What is undeniable about the current political climate in Goa is that there are a number of people who are desirous of change. Most of them are in fact singularly opposed to the return of the Congress, as well as the BJP. This is already a good start. The problem is that those who are translating desire into political action and setting up political parties are all after the same pie, and hopelessly divided. It is this division, and the grandstanding in which each party will field its own candidate which, will ensure that the BJP will return to power. The fact that this singular fact has not seemed to percolate into the public rhetoric of the various parties, and that these various apparent opponents of the BJP are jostling each other suggests that we are in for very dark times indeed. Preventing this should be highest on our agenda.
a fundamental disrespect of the electorate and the way in which the marginalized use their vote. Further, some of challengers of the dominant parties fail to recognize that many of the problems we face are not the result of bad people in politics, but a problematic system that is in place. As such, unless one recognizes that it is the system which is the problem, even a good, honest, person usually becomes part of the same old system or is rendered helpless.
The problems as I see them are the following, first, there is a need to ensure that the BJP does not return to power. The second, is that we need to begin restricting the way in which electoral politics in Goa works. We cannot merely do good within the existent system, the entire system itself has to be overhauled. We are thus faced with one immediate agenda, and another more long-term agenda.

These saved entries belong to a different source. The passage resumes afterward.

(** * Analytics engine of the data-platform API service

    A shallow embedding of the analyzers of [src/app/api_service.py]
    ([get_churn_metrics], [get_anomaly_metrics], [get_high_value_customers],
    [get_revenue_analytics], [get_customer_analytics]) and of [load_data],
    with the properties the specification states about them and further
    properties read off the code.

    Conventions of the embedding.
    - A finite float is an exact rational ([Q]); binary rounding error is
      not tracked.  The non-finite values that pandas/numpy produce
      (NaN for the mean of an empty column, the standard deviation of fewer
      than two values and the quantile of an empty column; infinities for a
      division by zero) are the extra constructors of [float].  The sign of
      a zero is not tracked: a zero divisor is taken as +0.
    - Where a property hinges on the last bits of a float, the computation
      is replayed in IEEE 754 binary64 ([binary64], the kernel's primitive
      floats): the amount threshold of the anomaly detector, whose
      comparison [amount > threshold] is decided by those bits.  The
      properties of the trend aggregator that relate rounded figures (the
      sum of the bucket revenues, the growth rate) are stated with a
      margin that binary rounding error does not reach on currency
      amounts.
    - A timestamp is the number of seconds since 1970-01-01T00:00:00.
    - A raised Python exception is the [Raise] constructor of [result];
      [try ... except Exception] is [try_except]. *)

From Stdlib Require Import ZArith QArith Qround Qreduction Qabs List Bool String.
From Stdlib Require Import Ascii DecimalString.
From Stdlib Require Import Lia Permutation Sorting.Sorted.
From Stdlib Require Import Reals Qreals R_sqrt.
From Stdlib Require Lqa Lra.
From Stdlib Require Floats.
Import ListNotations.

Local Open Scope Z_scope.
Local Open Scope Q_scope.

(** ** Floats *)

Inductive float : Type :=
| Fin (q : Q)
| PInf
| NInf
| NaN.

Module Float.

Definition neg (x : float) : float :=
  match x with
  | Fin q => Fin (- q)
  | PInf => NInf
  | NInf => PInf
  | NaN => NaN
  end.

Definition add (x y : float) : float :=
  match x, y with
  | NaN, _ | _, NaN => NaN
  | Fin a, Fin b => Fin (a + b)
  | PInf, NInf | NInf, PInf => NaN
  | PInf, _ | _, PInf => PInf
  | NInf, _ | _, NInf => NInf
  end.

Definition sub (x y : float) : float := add x (neg y).

(** An infinity of the sign of [q]; NaN when [q] is zero. *)
Definition signed_inf (q : Q) : float :=
  match q ?= 0 with
  | Gt => PInf
  | Lt => NInf
  | Eq => NaN
  end.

To begin with even if a single party currently opposed to the BJP-Congress were to be able to win all forty seats, this would be bad for democracy. First, a ruling party with no opposition is a bad idea. This idea has already been articulated by Amita Kanekar in a recent op-ed, where she argued that “given the limited choices, what we should aim for is simply a weak government.” Her reasoning, with which I concur, is that even though we are constantly urged to vote for a strong government, such governments invariably ignore criticism and overrule normal procedures. Rather than a strong government therefore “ A weak government, i.e. a minority or coalition government, would serve better, with more assembly discussions and cabinet meetings, rather than dictatorial orders, and where everybody might be too concerned about their survival to do much damage.”
Like Kanekar, I propose that we should look to 2017 elections through a pragmatic lens even as we hold utopian visions. The 2017 elections should be an exercise in cooperative behavior, encouraging newer voices and parties to emerge. It is now more than ever that the dictum “united we stand, divided we fall” holds true. The buildup to the 2017 elections and the period until the next legislative elections should be seen as preparatory time necessary to challenge the system that currently obtains. Even as many new entrants to the political scene have begun campaigning, it would be more realistic to recognize that the swing towards new entrants will be minimal. It makes more sense to prepare for the elections scheduled in 2022. We would do well to recognise that the success of currently dominant parties has been built over such a long period and was never the result of campaigns of a couple of months. As such a politics of alliances makes the most sense.
Of course there will be those who will be horrified by this suggestion. “Make alliances with the corrupt and the cynical?” would be the question of groups like AAP in Goa. The various bahujan groups that are trying to cobble together a response in the upcoming elections will ask if the suggestion is to make alliances with the various Brahmin-dominated parties. To such positions my response would be yes. Mayawati, the leader of the Bahujan Samaj Party, demonstrated that making alliances with Brahmins is not necessarily out of the question. What is important is not rhetorical grandstanding, or ideological purity, but gaining access to political power so as to begin to change the system. However, since process is also important, how one gets to power is also critical.
The politics of purity, whether ideological or otherwise, is a dangerous politics because it presumes a monopoly on the truth, and an almost divine power to realize it. The strategy of alliances would allow a diverse group of voices to get into the legislature. It would open the possibility for a legislative politics that is about debate and mutual respect. This would engender real political change in Goa. Democratic politics is the politics of compromise. One makes priorities, sees what one can suffer, what one cannot, communicates this to one’s partner/s, and then works towards maintaining the alliance, and hopefully influencing the other. When one realizes that the alliance is not working, one can pull out. As Kanekar has pointed out, it is an alliance-based weak government that we should aim for in the upcoming elections, even as our sights are trained for 2022.